▼▼▼
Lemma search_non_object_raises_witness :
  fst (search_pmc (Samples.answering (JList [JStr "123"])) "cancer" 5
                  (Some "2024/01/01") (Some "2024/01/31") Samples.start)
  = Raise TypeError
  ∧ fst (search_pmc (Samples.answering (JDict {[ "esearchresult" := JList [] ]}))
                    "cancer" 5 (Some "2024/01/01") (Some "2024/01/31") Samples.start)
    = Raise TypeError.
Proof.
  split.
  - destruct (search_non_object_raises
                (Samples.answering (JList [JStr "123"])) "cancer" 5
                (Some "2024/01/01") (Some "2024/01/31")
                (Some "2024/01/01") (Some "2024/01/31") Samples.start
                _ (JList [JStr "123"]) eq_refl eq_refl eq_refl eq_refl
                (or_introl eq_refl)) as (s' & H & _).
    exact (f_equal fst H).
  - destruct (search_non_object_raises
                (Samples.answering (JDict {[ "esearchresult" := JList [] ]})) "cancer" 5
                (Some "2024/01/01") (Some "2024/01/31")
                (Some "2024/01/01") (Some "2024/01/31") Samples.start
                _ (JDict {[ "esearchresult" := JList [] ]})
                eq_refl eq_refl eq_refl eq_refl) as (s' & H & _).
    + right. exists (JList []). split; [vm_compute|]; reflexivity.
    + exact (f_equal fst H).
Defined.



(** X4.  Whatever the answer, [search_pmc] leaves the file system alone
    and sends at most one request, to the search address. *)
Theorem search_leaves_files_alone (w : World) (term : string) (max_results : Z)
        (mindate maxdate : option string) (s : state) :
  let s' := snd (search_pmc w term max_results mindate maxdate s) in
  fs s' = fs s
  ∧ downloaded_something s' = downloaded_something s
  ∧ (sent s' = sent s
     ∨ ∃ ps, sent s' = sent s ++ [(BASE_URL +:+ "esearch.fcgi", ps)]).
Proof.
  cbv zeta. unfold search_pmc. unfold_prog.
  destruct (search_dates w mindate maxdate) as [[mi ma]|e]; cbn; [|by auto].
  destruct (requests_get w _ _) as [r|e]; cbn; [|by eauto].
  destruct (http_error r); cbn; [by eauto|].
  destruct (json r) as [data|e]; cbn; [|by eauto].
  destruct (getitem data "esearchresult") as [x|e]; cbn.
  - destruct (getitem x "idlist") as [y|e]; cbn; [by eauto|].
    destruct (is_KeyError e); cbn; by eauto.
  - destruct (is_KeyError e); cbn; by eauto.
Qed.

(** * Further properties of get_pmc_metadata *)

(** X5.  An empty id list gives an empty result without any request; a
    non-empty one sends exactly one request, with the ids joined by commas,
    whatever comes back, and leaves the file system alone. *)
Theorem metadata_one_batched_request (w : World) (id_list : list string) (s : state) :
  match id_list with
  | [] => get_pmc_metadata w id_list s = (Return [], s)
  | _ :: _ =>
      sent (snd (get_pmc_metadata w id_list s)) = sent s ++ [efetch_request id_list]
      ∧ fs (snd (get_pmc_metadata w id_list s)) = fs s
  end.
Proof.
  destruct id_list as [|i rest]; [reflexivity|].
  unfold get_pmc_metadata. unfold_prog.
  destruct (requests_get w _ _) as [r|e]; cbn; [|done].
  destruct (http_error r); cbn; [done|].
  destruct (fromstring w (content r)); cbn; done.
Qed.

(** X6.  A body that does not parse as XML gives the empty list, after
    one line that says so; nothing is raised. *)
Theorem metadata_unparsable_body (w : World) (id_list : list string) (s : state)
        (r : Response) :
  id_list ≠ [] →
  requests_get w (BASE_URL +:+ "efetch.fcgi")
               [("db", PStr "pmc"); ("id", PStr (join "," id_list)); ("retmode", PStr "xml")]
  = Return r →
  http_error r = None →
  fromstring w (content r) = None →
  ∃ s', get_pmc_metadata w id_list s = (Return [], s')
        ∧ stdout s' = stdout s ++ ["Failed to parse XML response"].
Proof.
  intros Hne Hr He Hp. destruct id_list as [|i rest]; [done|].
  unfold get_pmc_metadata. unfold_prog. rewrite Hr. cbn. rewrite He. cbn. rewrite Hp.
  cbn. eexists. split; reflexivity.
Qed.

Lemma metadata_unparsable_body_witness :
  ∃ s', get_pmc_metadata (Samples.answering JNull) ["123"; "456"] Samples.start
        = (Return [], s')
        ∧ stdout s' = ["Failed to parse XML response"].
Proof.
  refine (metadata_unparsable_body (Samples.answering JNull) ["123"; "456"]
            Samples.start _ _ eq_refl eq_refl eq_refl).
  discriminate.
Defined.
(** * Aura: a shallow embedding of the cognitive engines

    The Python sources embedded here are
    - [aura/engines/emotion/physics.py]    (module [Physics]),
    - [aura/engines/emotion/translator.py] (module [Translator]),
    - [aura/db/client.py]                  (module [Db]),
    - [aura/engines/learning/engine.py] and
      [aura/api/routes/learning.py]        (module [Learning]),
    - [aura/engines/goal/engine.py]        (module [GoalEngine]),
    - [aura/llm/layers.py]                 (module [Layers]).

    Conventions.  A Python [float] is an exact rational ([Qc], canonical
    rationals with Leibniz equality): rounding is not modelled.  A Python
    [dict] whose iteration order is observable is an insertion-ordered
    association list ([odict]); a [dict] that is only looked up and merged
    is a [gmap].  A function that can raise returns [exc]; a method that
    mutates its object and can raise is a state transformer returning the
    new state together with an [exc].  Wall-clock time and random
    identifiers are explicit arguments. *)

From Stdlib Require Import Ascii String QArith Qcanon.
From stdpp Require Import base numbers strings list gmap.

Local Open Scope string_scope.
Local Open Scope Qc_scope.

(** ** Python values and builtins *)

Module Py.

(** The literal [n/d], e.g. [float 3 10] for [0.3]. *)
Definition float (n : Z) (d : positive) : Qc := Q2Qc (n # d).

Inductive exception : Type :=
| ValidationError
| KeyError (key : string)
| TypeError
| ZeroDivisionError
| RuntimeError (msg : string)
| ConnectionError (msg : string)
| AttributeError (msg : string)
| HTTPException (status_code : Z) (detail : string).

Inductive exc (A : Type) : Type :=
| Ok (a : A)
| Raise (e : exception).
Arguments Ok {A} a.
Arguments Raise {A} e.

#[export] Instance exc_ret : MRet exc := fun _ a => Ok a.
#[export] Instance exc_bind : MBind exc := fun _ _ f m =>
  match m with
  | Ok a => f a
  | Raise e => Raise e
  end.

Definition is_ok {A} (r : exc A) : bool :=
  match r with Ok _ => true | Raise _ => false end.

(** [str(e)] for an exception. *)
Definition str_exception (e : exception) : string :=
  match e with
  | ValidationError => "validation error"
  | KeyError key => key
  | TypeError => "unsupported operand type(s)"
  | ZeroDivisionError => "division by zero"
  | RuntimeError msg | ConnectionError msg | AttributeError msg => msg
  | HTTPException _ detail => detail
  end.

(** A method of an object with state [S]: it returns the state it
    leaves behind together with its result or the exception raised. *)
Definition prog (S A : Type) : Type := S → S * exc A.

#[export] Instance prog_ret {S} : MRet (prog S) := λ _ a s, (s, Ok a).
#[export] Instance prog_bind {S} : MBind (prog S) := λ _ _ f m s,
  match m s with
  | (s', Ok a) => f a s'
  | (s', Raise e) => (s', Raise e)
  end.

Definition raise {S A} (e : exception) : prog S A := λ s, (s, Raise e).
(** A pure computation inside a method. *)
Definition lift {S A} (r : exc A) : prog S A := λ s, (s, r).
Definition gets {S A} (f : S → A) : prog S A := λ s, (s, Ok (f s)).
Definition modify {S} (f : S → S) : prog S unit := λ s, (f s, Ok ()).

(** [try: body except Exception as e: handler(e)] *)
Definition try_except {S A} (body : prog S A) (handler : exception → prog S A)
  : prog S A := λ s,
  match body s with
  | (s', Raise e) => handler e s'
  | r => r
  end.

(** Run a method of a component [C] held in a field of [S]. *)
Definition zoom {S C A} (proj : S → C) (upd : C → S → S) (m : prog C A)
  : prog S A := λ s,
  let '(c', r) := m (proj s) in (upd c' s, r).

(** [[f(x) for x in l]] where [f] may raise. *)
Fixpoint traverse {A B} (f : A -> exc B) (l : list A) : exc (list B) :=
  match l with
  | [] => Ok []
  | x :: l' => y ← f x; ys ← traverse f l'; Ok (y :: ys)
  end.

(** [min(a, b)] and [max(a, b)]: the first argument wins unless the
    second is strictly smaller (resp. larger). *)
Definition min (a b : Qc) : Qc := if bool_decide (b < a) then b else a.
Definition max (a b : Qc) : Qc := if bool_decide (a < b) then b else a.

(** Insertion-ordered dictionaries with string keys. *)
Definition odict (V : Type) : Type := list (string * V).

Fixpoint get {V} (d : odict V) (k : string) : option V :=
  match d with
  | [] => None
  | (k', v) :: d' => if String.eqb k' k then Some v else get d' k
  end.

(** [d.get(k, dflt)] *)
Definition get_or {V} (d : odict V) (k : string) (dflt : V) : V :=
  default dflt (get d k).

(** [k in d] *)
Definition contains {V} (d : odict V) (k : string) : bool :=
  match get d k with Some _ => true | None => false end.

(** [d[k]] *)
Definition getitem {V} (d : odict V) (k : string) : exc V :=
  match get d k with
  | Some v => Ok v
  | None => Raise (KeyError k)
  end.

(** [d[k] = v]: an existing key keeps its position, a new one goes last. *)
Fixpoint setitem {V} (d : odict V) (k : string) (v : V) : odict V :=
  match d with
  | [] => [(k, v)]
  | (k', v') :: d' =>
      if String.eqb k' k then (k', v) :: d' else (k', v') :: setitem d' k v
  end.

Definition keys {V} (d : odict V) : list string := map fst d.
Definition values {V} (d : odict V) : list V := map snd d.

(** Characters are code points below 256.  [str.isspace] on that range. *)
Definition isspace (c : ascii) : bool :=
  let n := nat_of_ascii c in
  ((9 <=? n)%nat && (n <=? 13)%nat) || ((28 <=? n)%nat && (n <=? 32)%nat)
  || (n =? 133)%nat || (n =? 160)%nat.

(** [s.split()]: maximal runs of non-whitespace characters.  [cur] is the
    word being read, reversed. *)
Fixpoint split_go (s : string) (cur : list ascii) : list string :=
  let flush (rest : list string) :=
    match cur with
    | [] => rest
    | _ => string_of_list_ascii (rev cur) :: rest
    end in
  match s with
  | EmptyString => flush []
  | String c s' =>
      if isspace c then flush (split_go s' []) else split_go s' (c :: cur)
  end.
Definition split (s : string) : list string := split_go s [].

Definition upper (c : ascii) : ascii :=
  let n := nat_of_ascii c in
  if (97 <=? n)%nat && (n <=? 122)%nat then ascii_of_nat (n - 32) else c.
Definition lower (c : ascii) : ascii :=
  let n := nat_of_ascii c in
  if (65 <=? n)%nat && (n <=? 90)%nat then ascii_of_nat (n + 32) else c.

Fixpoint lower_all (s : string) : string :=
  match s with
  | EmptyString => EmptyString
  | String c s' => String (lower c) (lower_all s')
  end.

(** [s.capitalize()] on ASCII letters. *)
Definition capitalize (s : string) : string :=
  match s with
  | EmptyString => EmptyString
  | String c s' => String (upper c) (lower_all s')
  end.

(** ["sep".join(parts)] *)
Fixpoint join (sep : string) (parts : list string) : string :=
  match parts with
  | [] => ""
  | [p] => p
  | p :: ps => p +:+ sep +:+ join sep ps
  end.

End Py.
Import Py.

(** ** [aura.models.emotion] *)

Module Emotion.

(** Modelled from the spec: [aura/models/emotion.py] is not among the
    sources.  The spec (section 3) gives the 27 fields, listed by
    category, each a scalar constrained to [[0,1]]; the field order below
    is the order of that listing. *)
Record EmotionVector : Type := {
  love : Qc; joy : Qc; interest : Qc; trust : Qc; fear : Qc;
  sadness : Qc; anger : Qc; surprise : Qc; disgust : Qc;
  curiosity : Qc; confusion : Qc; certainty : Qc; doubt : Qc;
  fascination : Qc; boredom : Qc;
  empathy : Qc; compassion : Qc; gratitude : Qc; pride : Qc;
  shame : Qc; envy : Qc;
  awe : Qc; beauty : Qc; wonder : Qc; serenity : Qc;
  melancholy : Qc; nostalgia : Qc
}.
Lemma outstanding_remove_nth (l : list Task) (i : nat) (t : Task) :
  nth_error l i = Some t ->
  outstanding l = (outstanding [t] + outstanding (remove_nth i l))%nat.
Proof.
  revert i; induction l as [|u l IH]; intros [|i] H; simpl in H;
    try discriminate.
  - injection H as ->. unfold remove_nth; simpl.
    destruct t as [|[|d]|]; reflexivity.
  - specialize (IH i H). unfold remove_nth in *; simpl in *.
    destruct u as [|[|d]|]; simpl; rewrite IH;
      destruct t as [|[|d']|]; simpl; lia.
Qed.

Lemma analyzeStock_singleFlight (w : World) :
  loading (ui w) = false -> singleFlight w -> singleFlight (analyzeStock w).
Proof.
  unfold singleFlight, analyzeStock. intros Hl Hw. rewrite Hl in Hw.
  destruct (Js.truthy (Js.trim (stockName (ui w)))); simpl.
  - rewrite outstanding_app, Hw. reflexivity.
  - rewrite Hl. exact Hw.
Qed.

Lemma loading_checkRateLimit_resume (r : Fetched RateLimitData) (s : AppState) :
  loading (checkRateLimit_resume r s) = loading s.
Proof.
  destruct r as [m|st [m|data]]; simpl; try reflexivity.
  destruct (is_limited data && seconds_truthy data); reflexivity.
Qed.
▲▲▲
- **Task requirements**
Nothing but the lines from the line that contains "- rewrite outstanding_app, Hw. reflexivity." to the last line of the records above should appear in the answer; please copy them exactly.

- **Response for this exercise**
  - rewrite outstanding_app, Hw. reflexivity.
  - rewrite Hl. exact Hw.
Qed.

Lemma loading_checkRateLimit_resume (r : Fetched RateLimitData) (s : AppState) :
  loading (checkRateLimit_resume r s) = loading s.
Proof.
  destruct r as [m|st [m|data]]; simpl; try reflexivity.
  destruct (is_limited data && seconds_truthy data); reflexivity.
Qed.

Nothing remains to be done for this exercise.